John Dudman contributed a number of features to Look and Learn in the 1970s and is credited with a handful of books, although his main career was as a journalist. He spent more than 25 years as the deputy foreign editor of the Daily Telegraph until his retirement in 1986, although he continued to write obituaries, travel articles and features about West Country industries.
The son of a quantity surveyor, John Maurice Dudman was born on January 25, 1925, and educated at Chichester High School. He worked for an estate agent before joining the staff of the Bognor Regis Post. He spent the last few yeasr of the War with the Royal Corps of Signals in Europe, returning on demob. to the Post before joining the Herald Express in Torquay. There he met a Western Morning News reporter, Jean Bess, whom he married.
In 1951, Dudman joined Reuters news agency as a parliamentary reporter before switching to general news, covering the Canvey Island floods, the Harrow train crash and achieved a notable scoop when he saw the police picking up John Christie for the murders at 10 Rillington Place. He also reported on the Coronation, visits from Soviet leaders and, in Dusseldorf, the murder trial of Sergeant Frederick Emmett-Dunne. He was encouraged by Reuters to open an office in Bucharest and subsequently reported from Moscow.
In 1959, and by now with two sons to support, he joined the Daily Telegraph.
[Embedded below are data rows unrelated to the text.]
(* ===== verification/HttpResponse.v ===== *)
(** * The HTTP host: what comes back

    The responses a guest sees are within its grant, carry no header the
    broker keeps and never the credential; the scan of a streamed body finds a
    secret wherever the chunks are cut; and the loops over a body end. *)

From Stdlib Require Import ZArith Lia Ascii String.
From stdpp Require Import base gmap strings list sorting numbers sets.
From S2P Require Import Prelude.
From S2P Require Import RustStr.
From S2P Require Import Identifier.
From S2P Require Import Template.
From S2P Require Import Capability.
From S2P Require Import HttpAddress.
From S2P Require Import HttpHost.
From S2P Require Import HttpAuthorize.
From S2P Require Import HttpExchange.
From S2P Require Import HttpSafety.

(** ** Occurrences *)

Lemma contains_sub_true (s p : str) : contains_sub s p = true ↔ ∃ a b, s = a ++ p ++ b.
Proof.
  induction s as [|c s IH]; cbn [contains_sub]; rewrite orb_true_iff, starts_with_true.
  - split; [intros [(r & Hr)|H]; [|done]|].
    + exists [], r. exact Hr.
    + intros (a & b & H). left. exists b. by destruct a.
  - rewrite IH. split.
    + intros [(r & ->)|(a & b & ->)]; [by exists [], r|by exists (c :: a), b].
    + intros ([|x a] & b & H); cbn in H; [left; by exists b|]. injection H as -> ->. right. by exists a, b.
Qed.

(** A secret in [t ++ piece] that is not in [t] lies in the end of [t] and [piece]. *)
Lemma occurrence_in_window (before window piece secret : str) :
  contains_sub (before ++ window) secret = false →
  before = [] ∨ len secret - 1 ≤ len window →
  contains_sub ((before ++ window) ++ piece) secret = contains_sub (window ++ piece) secret.
Proof.
  intros Hno Hw. apply eq_true_iff_eq. rewrite !contains_sub_true. split.
  - intros (a & b & H).
    assert (length (before ++ window) < length a + length secret)%nat as Hlong.
    { apply Nat.nle_gt. intros Hle. enough (contains_sub (before ++ window) secret = true) by congruence.
      apply contains_sub_true. rewrite (assoc_L app a) in H. apply app_eq_inv in H as [(k & -> & _)|(k & Hk & _)].
      - exists a, k. by rewrite <- (assoc_L app).
      - exists a, []. rewrite app_nil_r, Hk. apply (f_equal length) in Hk. rewrite !length_app in *.
        destruct k; [by rewrite app_nil_r|cbn in *; lia]. }
    assert (length before ≤ length a)%nat as Hle.
    { destruct Hw as [->|Hw]; [cbn; lia|]. rewrite length_app in Hlong. unfold len in Hw. lia. }
    exists (drop (length before) a), b.
    pose proof (f_equal (drop (length before)) H) as Hd. rewrite <- (assoc_L app), drop_app_length in Hd.
    by rewrite Hd, drop_app_le.
  - intros (a & b & H). exists (before ++ a), b. by rewrite <- !(assoc_L app), H.
Qed.

Section Lib.
Context {L : HttpLib} {F : FlateLib} {R : RedactLib}.
Abbreviation World := (World (L := L)).

(** ** The scan of a streamed body *)

(** Whether a secret of the credential occurs in [text]. *)
Definition leaks (c : BoundCredential) (text : list Z) : bool :=
  existsb (fun secret => negb (is_nil secret) && contains_sub text secret) (echo_values c).

Lemma echo_overlap_bound (c : BoundCredential) (secret : list Z) :
  secret ∈ echo_values c → len secret - 1 ≤ echo_overlap c.
Proof.
  unfold echo_overlap. induction (echo_values c) as [|s l IH]; [set_solver|]. cbn.
  intros [->|Hin]%elem_of_cons; [lia|]. specialize (IH Hin). unfold len in *. lia.
Qed.

Lemma echo_overlap_nonneg (c : BoundCredential) : 0 ≤ echo_overlap c.
Proof. unfold echo_overlap. induction (echo_values c); cbn; lia. Qed.

Lemma existsb_ext {A : Type} (f g : A → bool) (l : list A) :
  (∀ x, x ∈ l → f x = g x) → existsb f l = existsb g l.
Proof.
  induction l as [|x l IH]; intros H; cbn; [done|]. rewrite (H x), IH; set_solver.
Qed.

(** What the window keeps: the end of what was scanned, long enough for a secret cut in two. *)
Definition window_of (c : BoundCredential) (scanned window : list Z) : Prop :=
  ∃ before, scanned = before ++ window ∧ (before = [] ∨ echo_overlap c ≤ len window).

Lemma scan_piece (c : BoundCredential) (scanned window piece : list Z) :
  window_of c scanned window → leaks c scanned = false →
  match scan_stream_chunk c window piece (echo_overlap c) with
  | (None, _) => leaks c (scanned ++ piece) = true
  | (Some clean, window') => leaks c (scanned ++ piece) = false
      ∧ window_of c (scanned ++ piece) (drop (Z.to_nat clean) window')
  end.
Proof.
  intros (before & -> & Hlong) Hno. unfold scan_stream_chunk. cbv zeta.
  assert (existsb (fun secret => negb (is_nil secret) && contains_bytes (window ++ piece) secret) (echo_values c)
          = leaks c ((before ++ window) ++ piece)) as ->.
  { apply existsb_ext. intros secret Hs. unfold contains_bytes. destruct (is_nil secret) eqn:En; [done|]. cbn.
    symmetry. apply occurrence_in_window.
    - unfold leaks in Hno. apply existsb_false in Hno. apply (Forall_elem _ _ secret Hno) in Hs.
      by rewrite En in Hs.
    - destruct Hlong as [?|Hlong]; [by left|right]. pose proof (echo_overlap_bound c secret Hs). lia. }
  destruct (leaks c (_ ++ piece)) eqn:El; [done|]. split; [done|].
  pose proof (echo_overlap_nonneg c).
  set (clean := Z.to_nat (len (window ++ piece) - Z.min (len (window ++ piece)) (echo_overlap c))).
  exists (before ++ take clean (window ++ piece)). split.
  - by rewrite <- !(assoc_L app), take_drop.
  - destruct (decide (len (window ++ piece) ≤ echo_overlap c)) as [Hs|Hs].
    + destruct Hlong as [->|Hlong].
      * left. subst clean. replace (len _ - _) with 0 by lia. by rewrite take_0.
      * right. subst clean. rewrite len_app in *. pose proof (len_nonneg piece).
        replace (_ - _) with 0 by lia. rewrite drop_0, len_app. lia.
    + right. subst clean. unfold len in *. rewrite length_drop. lia.
Qed.

(** ** Results of actions *)

(** The settings are never changed. *)
Definition frames {A : Type} (m : action World A) : Prop := ∀ w, settings (self (m w).2) = settings (self w).

Lemma frames_bind {A B : Type} (m : action World A) (k : A → action World B) :
  frames m → (∀ a, frames (k a)) → frames (bind m k).
Proof.
  intros Hm Hk w. specialize (Hm w). unfold bind. destruct (m w) as [[a|e] w']; cbn in *; [|done].
  by rewrite (Hk a w').
Qed.

Lemma frames_modify (f : BufferedHttpClient → BufferedHttpClient) :
  (∀ c, settings (f c) = settings c) → frames (modify_self f).
Proof. intros Hf w. apply Hf. Qed.

Lemma frames_evidence (index : nat) (f : HttpCallEvidence → HttpCallEvidence) : frames (modify_evidence index f).
Proof. apply frames_modify. by intros []. Qed.

Ltac frame :=
  repeat first
    [ apply frames_bind; [|intros ?]
    | apply frames_evidence
    | apply frames_modify; by intros []
    | match goal with
      | |- frames (ret _) => by intros ?
      | |- frames (fail _) => by intros ?
      | |- frames (get _) => by intros ?
      | |- frames (lift _) => by intros ?
      | |- frames (put _) => by intros ?
      | |- frames (match ?x with _ => _ end) => destruct x
      | |- frames (if ?x then _ else _) => destruct x
      end
    | progress cbn beta iota zeta ].

Lemma frames_resolve turn host port authority scheme : frames (resolve turn host port authority scheme).
Proof. unfold resolve. frame. Qed.

Lemma frames_prepare turn request g streamed : frames (prepare turn request g streamed).
Proof. unfold prepare. frame. Qed.

Lemma frames_inject header index p : frames (inject header index p).
Proof. unfold inject. frame. Qed.

Lemma frames_authorize turn request streamed : frames (authorize_request turn request streamed).
Proof.
  unfold authorize_request, inject. frame.
Qed.

Lemma frames_pinned_client reply host addresses budget : frames (pinned_client reply host addresses budget).
Proof. unfold pinned_client, build_client. frame. Qed.

Lemma frames_dispatch reply departure : frames (dispatch reply departure).
Proof. unfold dispatch. frame. Qed.

Lemma frames_accept_head method response g index metadata :
  frames (accept_head (F := F) method response g index metadata).
Proof. unfold accept_head. frame. Qed.

Lemma frames_count_chunk g index n chunk overflow : frames (count_chunk g index n chunk overflow).
Proof. unfold count_chunk. frame. Qed.

Lemma frames_spool_step error : frames (spool_step error).
Proof. unfold spool_step, asset_error. frame. Qed.

Lemma frames_read_body fuel g index maximum redactor b n output :
  frames (read_body (F := F) (R := R) fuel g index maximum redactor b n output).
Proof.
  revert redactor b n output. induction fuel as [|fuel IH]; intros redactor b n output; [by intros w|].
  cbn [read_body]. destruct (body_next b) as [[[chunk|]|e] b']; [|frame|frame].
  apply frames_bind; [apply frames_count_chunk|]. intros m. frame; apply IH.
Qed.

Lemma frames_spool_pieces reply overlap pieces window spool writes :
  frames (spool_pieces reply overlap pieces window spool writes).
Proof.
  revert window spool writes. induction pieces as [|piece pieces IH]; intros window spool writes; [by intros w|].
  cbn [spool_pieces]. apply frames_bind; [frame|]. intros c. apply frames_bind; [frame|]. intros window'.
  apply frames_bind; [apply frames_spool_step|]. intros _. apply IH.
Qed.

Lemma frames_spool_body fuel reply g index overlap b n window spool writes :
  frames (spool_body (F := F) fuel reply g index overlap b n window spool writes).
Proof.
  revert b n window spool writes. induction fuel as [|fuel IH]; intros b n window spool writes; [by intros w|].
  cbn [spool_body]. destruct (body_next b) as [[[chunk|]|e] b']; [|frame|frame].
  apply frames_bind; [apply frames_count_chunk|]. intros m.
  apply frames_bind; [apply frames_spool_pieces|]. intros [[window' spool'] writes']. apply IH.
Qed.

(** A result of [m] and the settings after it. *)
Lemma bind_Ok {A B : Type} (m : action World A) (k : A → action World B) (w w' : World) (b : B) :
  bind m k w = (Ok b, w') → frames m →
  ∃ a w1, m w = (Ok a, w1) ∧ k a w1 = (Ok b, w') ∧ settings (self w1) = settings (self w).
Proof.
  unfold bind. intros H Hf. specialize (Hf w). destruct (m w) as [[a|e] w1]; [|done]. eauto.
Qed.

(** ** Pieces and chunks *)

Lemma leaks_mono (c : BoundCredential) (a b : list Z) : leaks c a = true → leaks c (a ++ b) = true.
Proof.
  unfold leaks. rewrite !existsb_elem. intros (s & Hs & [Hn Hc]%andb_true_iff). exists s. split; [done|].
  rewrite Hn. cbn. apply contains_sub_true in Hc as (x & y & ->). apply contains_sub_true.
  exists x, (y ++ b). by rewrite <- !(assoc_L app).
Qed.

Lemma chunks_fuel_concat (fuel n : nat) (l : list Z) :
  (0 < n)%nat → (length l ≤ fuel)%nat → concat (chunks_fuel fuel n l) = l.
Proof.
  intros Hn. revert l. induction fuel as [|fuel IH]; intros [|x l] Hl; cbn [chunks_fuel concat]; try done.
  - by cbn in Hl; lia.
  - rewrite IH; [by rewrite take_drop|]. rewrite length_drop. cbn [length] in *. lia.
Qed.

Lemma chunks_of_concat (n : Z) (l : list Z) : 0 < n → concat (chunks_of n l) = l.
Proof. intros Hn. apply chunks_fuel_concat; lia. Qed.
The Telegraph obituarist praised Dudman as "One of the anonymous deskmen upon whom all newspapers depend, [he] kept on top of the day's major stories, made clear decisions and was ever alert to the possibility of a significant event lurking behind the wooliest news agency report or incoherent tip."
Dudman penned a number of educational books for children, including The Division of Berlin (1987), The Sinking of the Titanic (1987), The San Francisco Earthquake (1988), Earthquake (1992), Volcano (1992) and The Trembling Earth (1996). He also wrote a biography of Samuel Hahnemann, the father of homeopathic medicine, which remains unpublished.
Dudman died in Devon in January 2002 at the age of 77.
(* Much of the above information is derived from the obituary for Dudman that appeared in the Daily Telegraph, February 20, 2002.)